___ Recorded data

(* ===== verification/Within.v ===== *)
(** * Calls within a relation

    A relation on worlds that every step beside the tables respects
    ([Aside]) is respected by a whole call when it is by the commits the
    call makes. The logic here proves that along the structure of a call,
    for the register's calls and for handlers over them. *)

From S2P Require Import Prelude GoStrings Float64 Encoding Canon Json SqlText Sql GoJson Model World Commit Rbac JsonSchema Pack Byok Records Landing.
From S2P Require Import Workflow WorkflowCorrect Identities Members MembersMoves Retention Anchors Checkpoints Auditing Queries QueriesCorrect Admin Standby Tokens Requests Mail Hooks Api.
Local Open Scope Z_scope.

Class Aside (R : relation world) := {
  aside_preorder :: PreOrder R;
  aside_same : forall w w', same_db w w' -> R w w';
  aside_txn : forall w, R w (set_txn None w);
  aside_lastCkpt : forall c w, R w (set_lastCkpt c w);
  aside_notes : forall l w, R w (set_notes l w);
  aside_backend : forall b w, R w (set_backend b w);
  aside_horizon : forall v w, R w (set_horizon v w);
}.

Definition within (R : relation world) {A} (m : M A) : Prop := forall w r w', m w = (r, w') -> R w w'.
Definition within_H (R : relation world) {A} (h : H A) : Prop := forall s r s', h s = (r, s') -> R (sy_world s) (sy_world s').

(** The two relations of interest: the store stays well formed, and the
    ledger's content, version and root stay as they are. *)
Definition same_tables (w w' : world) : Prop := committed w' = committed w /\ version w' = version w /\ root w' = root w.
#[export] Instance same_tables_aside : Aside same_tables.
Proof.
  split; try done.
  - split; [done|]. intros x y z (A1 & A2 & A3) (B1 & B2 & B3). unfold same_tables. split_and!; congruence.
  - intros w w' (Hc & Hv & Hr & _). done.
Qed.

Section kept.
Context `{Runtime}.
Definition kept (w w' : world) : Prop := store_wf w -> store_wf w'.
Lemma store_wf_aside w w' : committed w' = committed w -> (txn w' = txn w \/ txn w' = None) -> kept w w'.
Proof. intros Hc [Ht|Ht] [W1 W2]; split; rewrite ?Hc, ?Ht; done. Qed.
#[export] Instance kept_aside : Aside kept.
Proof.
  split; try (intros; apply store_wf_aside; [done|by auto]).
  - split; [by intros w W|]. intros x y z Hxy Hyz W. by apply Hyz, Hxy.
  - intros w w' Hs W. by eapply store_wf_same.
Qed.
Lemma within_keeps {A} (m : M A) : keeps m -> within kept m.
Proof. intros Hm w r w' E W. by eapply Hm. Qed.
End kept.

Section logic.
Context {R : relation world} `{!Aside R}.

Lemma within_ro {A} (m : M A) : ro m -> within R m.
Proof. intros Hm w r w' E. by eapply aside_same, Hm. Qed.
Lemma within_bind {A B} (m : M A) (k : A -> M B) : within R m -> (forall a, within R (k a)) -> within R (m ≫= k).
Proof.
  intros Hm Hk w r w' E. unfold mbind, M_bind in E. destruct (m w) as [[a|e] w1] eqn:Em.
  - etrans; [by eapply Hm|by eapply Hk].
  - injection E as <- <-. by eapply Hm.
Qed.
Lemma within_Do {A} (m : M A) : within R m -> within R (Do m).
Proof. intros Hm w r w' E. unfold Do in E. destruct (m w) as [x w1] eqn:Em. injection E as <- <-. etrans; [by eapply Hm|apply aside_txn]. Qed.
Lemma within_attempt {A} (m : M A) : within R m -> within R (attempt m).
Proof. intros Hm w r w' E. unfold attempt in E. destruct (m w) as [[a|e] w1] eqn:Em; injection E as <- <-; by eapply Hm. Qed.
Lemma within_wrapping {A} fmt args (m : M A) : within R m -> within R (wrapping fmt args m).
Proof. intros Hm w r w' E. unfold wrapping in E. destruct (m w) as [[a|e] w1] eqn:Em; injection E as <- <-; by eapply Hm. Qed.
Lemma within_each {A} (f : A -> M unit) l : (forall x, within R (f x)) -> within R (each f l).
Proof. intros Hf. induction l as [|x l IH]; [apply within_ro, ro_ret|]. by apply within_bind. Qed.
Lemma within_traverse {A B} (f : A -> M B) l : (forall x, within R (f x)) -> within R (traverse f l).
Proof.
  intros Hf. induction l as [|x l IH]; [apply within_ro, ro_ret|]. apply within_bind; [done|].
  intros y. apply within_bind; [done|]. intros ys. apply within_ro, ro_ret.
Qed.
Lemma within_fold {A B} (f : B -> A -> M B) l : (forall b x, within R (f b x)) -> forall acc, within R (fold f l acc).
Proof. intros Hf. induction l as [|x l IH]; intros acc; [apply within_ro, ro_ret|]. by apply within_bind. Qed.
Lemma within_step (f : world -> world) : (forall w, R w (f w)) -> within R (modify f).
Proof. intros Hf w r w' [= <- <-]. apply Hf. Qed.
Lemma within_step_fun (f : world -> world) : (forall w, R w (f w)) -> within R (fun w => (Ok tt, f w)).
Proof. apply within_step. Qed.

Lemma within_H_res {A} (r : res A) : within_H R (from_res r).
Proof. intros s x s' [= <- <-]. done. Qed.
Lemma within_H_ret {A} (a : A) : within_H R (mret a : H A).
Proof. apply (within_H_res (Ok a)). Qed.
Lemma within_H_look {A} (f : system -> A) : within_H R (look f).
Proof. intros s x s' [= <- <-]. done. Qed.
Lemma within_H_bind {A B} (m : H A) (k : A -> H B) : within_H R m -> (forall a, within_H R (k a)) -> within_H R (m ≫= k).
Proof.
  intros Hm Hk s r s' E. unfold mbind, H_bind in E. destruct (m s) as [[a|e] s1] eqn:Em.
  - etrans; [by eapply Hm|by eapply Hk].
  - injection E as <- <-. by eapply Hm.
Qed.
Lemma within_H_fmap {A B} (f : A -> B) (m : H A) : within_H R m -> within_H R (f <$> m).
Proof. intros Hm. apply within_H_bind; [done|]. intros a. apply within_H_ret. Qed.
Lemma within_H_on {A} (m : M A) : within R m -> within_H R (on m).
Proof. intros Hm s r s' E. unfold on in E. destruct (m (sy_world s)) as [x w] eqn:Em. injection E as <- <-. by eapply Hm. Qed.
Lemma within_H_wrapping {A} fmt args (m : H A) : within_H R m -> within_H R (wrapping_H fmt args m).
Proof. intros Hm s r s' E. unfold wrapping_H in E. destruct (m s) as [[a|e] s1] eqn:Em; injection E as <- <-; by eapply Hm. Qed.
Lemma within_H_keys {A} (t : T A) : within_H R (with_keys t).
Proof. intros s r s' E. unfold with_keys in E. destruct (t (sy_keys s)). injection E as <- <-. done. Qed.
Lemma within_H_mail `{!GoFormats} `{!Outbox} inv m : within_H R (send_mail inv m).
Proof. intros s r s' E. unfold send_mail in E. destruct (SendInvitation inv m). injection E as <- <-. done. Qed.
End logic.

(** Calls that recurse over a list, or that write what is beside the
    tables. *)
Section calls.
Context `{Runtime} `{!GoFormats}.
Context {R : relation world} `{!Aside R}.
Lemma within_history r p class rows previous : within R (history_entries r p class previous rows).
Proof. apply within_ro, ro_versions. Qed.
Lemma within_evaluate conds ctx blockers : within R (evaluate conds ctx blockers).
Proof. apply within_ro, ro_evaluate. Qed.
End calls.

Create HintDb within.
#[export] Hint Extern 2 (within kept _) => (apply within_keeps; solve [eauto 3 with keeps nocore]) : within.
#[export] Hint Extern 3 (within _ _) => (apply within_ro; solve [eauto 3 with ro nocore]) : within.

Ltac head_of m := match m with ?f _ => head_of f | _ => m end.
(** A statement chosen by the request is a read whatever is chosen. *)
Ltac unfold_read st := let h := head_of st in unfold h; repeat case_match; reflexivity.
Ltac within_step_tac :=
  match goal with
  | |- forall _, _ => intro
  | |- within _ (modify _) =>
      apply within_step; intros; first [apply aside_lastCkpt | apply aside_notes | apply aside_backend | apply aside_horizon]
  | |- within _ (fun _ => _) =>
      apply within_step_fun; intros; first [apply aside_lastCkpt | apply aside_notes | apply aside_backend | apply aside_horizon]
  | |- within _ _ => solve [eauto 3 with within nocore]
  | |- within_H _ (mret _) => apply within_H_ret
  | |- within_H _ (from_res _) => apply within_H_res
  | |- within_H _ (look _) => apply within_H_look
  | |- within_H _ (with_keys _) => apply within_H_keys
  | |- within_H _ (send_mail _ _) => apply within_H_mail
  | |- within _ (history_entries _ _ _ _ _) => apply within_history
  | |- within _ (evaluate _ _ _) => apply within_evaluate
  | |- within _ (@mbind M _ _ _ _ _) => apply within_bind
  | |- within_H _ (@mbind H _ _ _ _ _) => apply within_H_bind
  | |- within_H _ (@fmap H _ _ _ _ _) => apply within_H_fmap
  | |- within_H _ (on _) => apply within_H_on
  | |- within_H _ (wrapping_H _ _ _) => apply within_H_wrapping
  | |- within _ (Do _) => apply within_Do
  | |- within _ (attempt _) => apply within_attempt
  | |- within _ (wrapping _ _ _) => apply within_wrapping
  | |- within _ (each _ _) => apply within_each
  | |- within _ (traverse _ _) => apply within_traverse
  | |- within _ (fold _ _ _) => apply within_fold
  | |- within _ (when _ _) => unfold when
  | |- within _ (match ?x with _ => _ end) => destruct x
  | |- within_H _ (match ?x with _ => _ end) => destruct x
  | |- within _ (let _ := _ in _) => cbv zeta
  | |- within_H _ (let _ := _ in _) => cbv zeta
  | |- within _ (query ?st) => apply within_ro, ro_query; unfold_read st
  | |- within _ ?m => let h := head_of m in unfold h
  | |- within_H _ ?m => let h := head_of m in unfold h
  end.
Ltac within_tac := repeat within_step_tac.

(** ** Every endpoint *)
Section endpoints.
Context `{Runtime} `{GoFormats} `{!Ledger} `{!Replication} `{!Provider} `{!Outbox}.
Variable parse_float : string -> option float64.
Variable ledger_prune : tables -> Z -> res Z.
Variable sv : Server.

Definition endpoint_within (R : relation world) (e : endpoint) : Prop :=
  match e with
  | ForMembers h => forall c p, within_H R (h c p)
  | ForCallers h => forall c p, within_H R (h c p)
  end.
Lemma endpoints_kept : Forall (fun route => endpoint_within kept route.2) (routes parse_float ledger_prune sv).
Proof. unfold routes. repeat (apply Forall_cons; split; [cbn [snd endpoint_within]; within_tac|]). apply Forall_nil. done. Qed.
Lemma endpoints_read :
  Forall (fun route => route.1.1 = "GET" -> endpoint_within same_tables route.2) (routes parse_float ledger_prune sv).
Proof.
  unfold routes.
  repeat (apply Forall_cons; split; [intros E; first [discriminate E | clear E; cbn [snd endpoint_within]; within_tac]|]). by apply Forall_nil.
Qed.
End endpoints.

______

What you have to do. As listed above, the lines from the line with "within R (m ≫= k)." to the line with "R (look f)." are to be echoed exactly, with both ends included and nothing added.

Result of this exercise.
Lemma within_bind {A B} (m : M A) (k : A -> M B) : within R m -> (forall a, within R (k a)) -> within R (m ≫= k).
Proof.
  intros Hm Hk w r w' E. unfold mbind, M_bind in E. destruct (m w) as [[a|e] w1] eqn:Em.
  - etrans; [by eapply Hm|by eapply Hk].
  - injection E as <- <-. by eapply Hm.
Qed.
Lemma within_Do {A} (m : M A) : within R m -> within R (Do m).
Proof. intros Hm w r w' E. unfold Do in E. destruct (m w) as [x w1] eqn:Em. injection E as <- <-. etrans; [by eapply Hm|apply aside_txn]. Qed.
Lemma within_attempt {A} (m : M A) : within R m -> within R (attempt m).
Proof. intros Hm w r w' E. unfold attempt in E. destruct (m w) as [[a|e] w1] eqn:Em; injection E as <- <-; by eapply Hm. Qed.
Lemma within_wrapping {A} fmt args (m : M A) : within R m -> within R (wrapping fmt args m).
Proof. intros Hm w r w' E. unfold wrapping in E. destruct (m w) as [[a|e] w1] eqn:Em; injection E as <- <-; by eapply Hm. Qed.
Lemma within_each {A} (f : A -> M unit) l : (forall x, within R (f x)) -> within R (each f l).
Proof. intros Hf. induction l as [|x l IH]; [apply within_ro, ro_ret|]. by apply within_bind. Qed.
Lemma within_traverse {A B} (f : A -> M B) l : (forall x, within R (f x)) -> within R (traverse f l).
Proof.
  intros Hf. induction l as [|x l IH]; [apply within_ro, ro_ret|]. apply within_bind; [done|].
  intros y. apply within_bind; [done|]. intros ys. apply within_ro, ro_ret.
Qed.
Lemma within_fold {A B} (f : B -> A -> M B) l : (forall b x, within R (f b x)) -> forall acc, within R (fold f l acc).
Proof. intros Hf. induction l as [|x l IH]; intros acc; [apply within_ro, ro_ret|]. by apply within_bind. Qed.
Lemma within_step (f : world -> world) : (forall w, R w (f w)) -> within R (modify f).
Proof. intros Hf w r w' [= <- <-]. apply Hf. Qed.
Lemma within_step_fun (f : world -> world) : (forall w, R w (f w)) -> within R (fun w => (Ok tt, f w)).
Proof. apply within_step. Qed.

Lemma within_H_res {A} (r : res A) : within_H R (from_res r).
Proof. intros s x s' [= <- <-]. done. Qed.
Lemma within_H_ret {A} (a : A) : within_H R (mret a : H A).
Proof. apply (within_H_res (Ok a)). Qed.
Lemma within_H_look {A} (f : system -> A) : within_H R (look f).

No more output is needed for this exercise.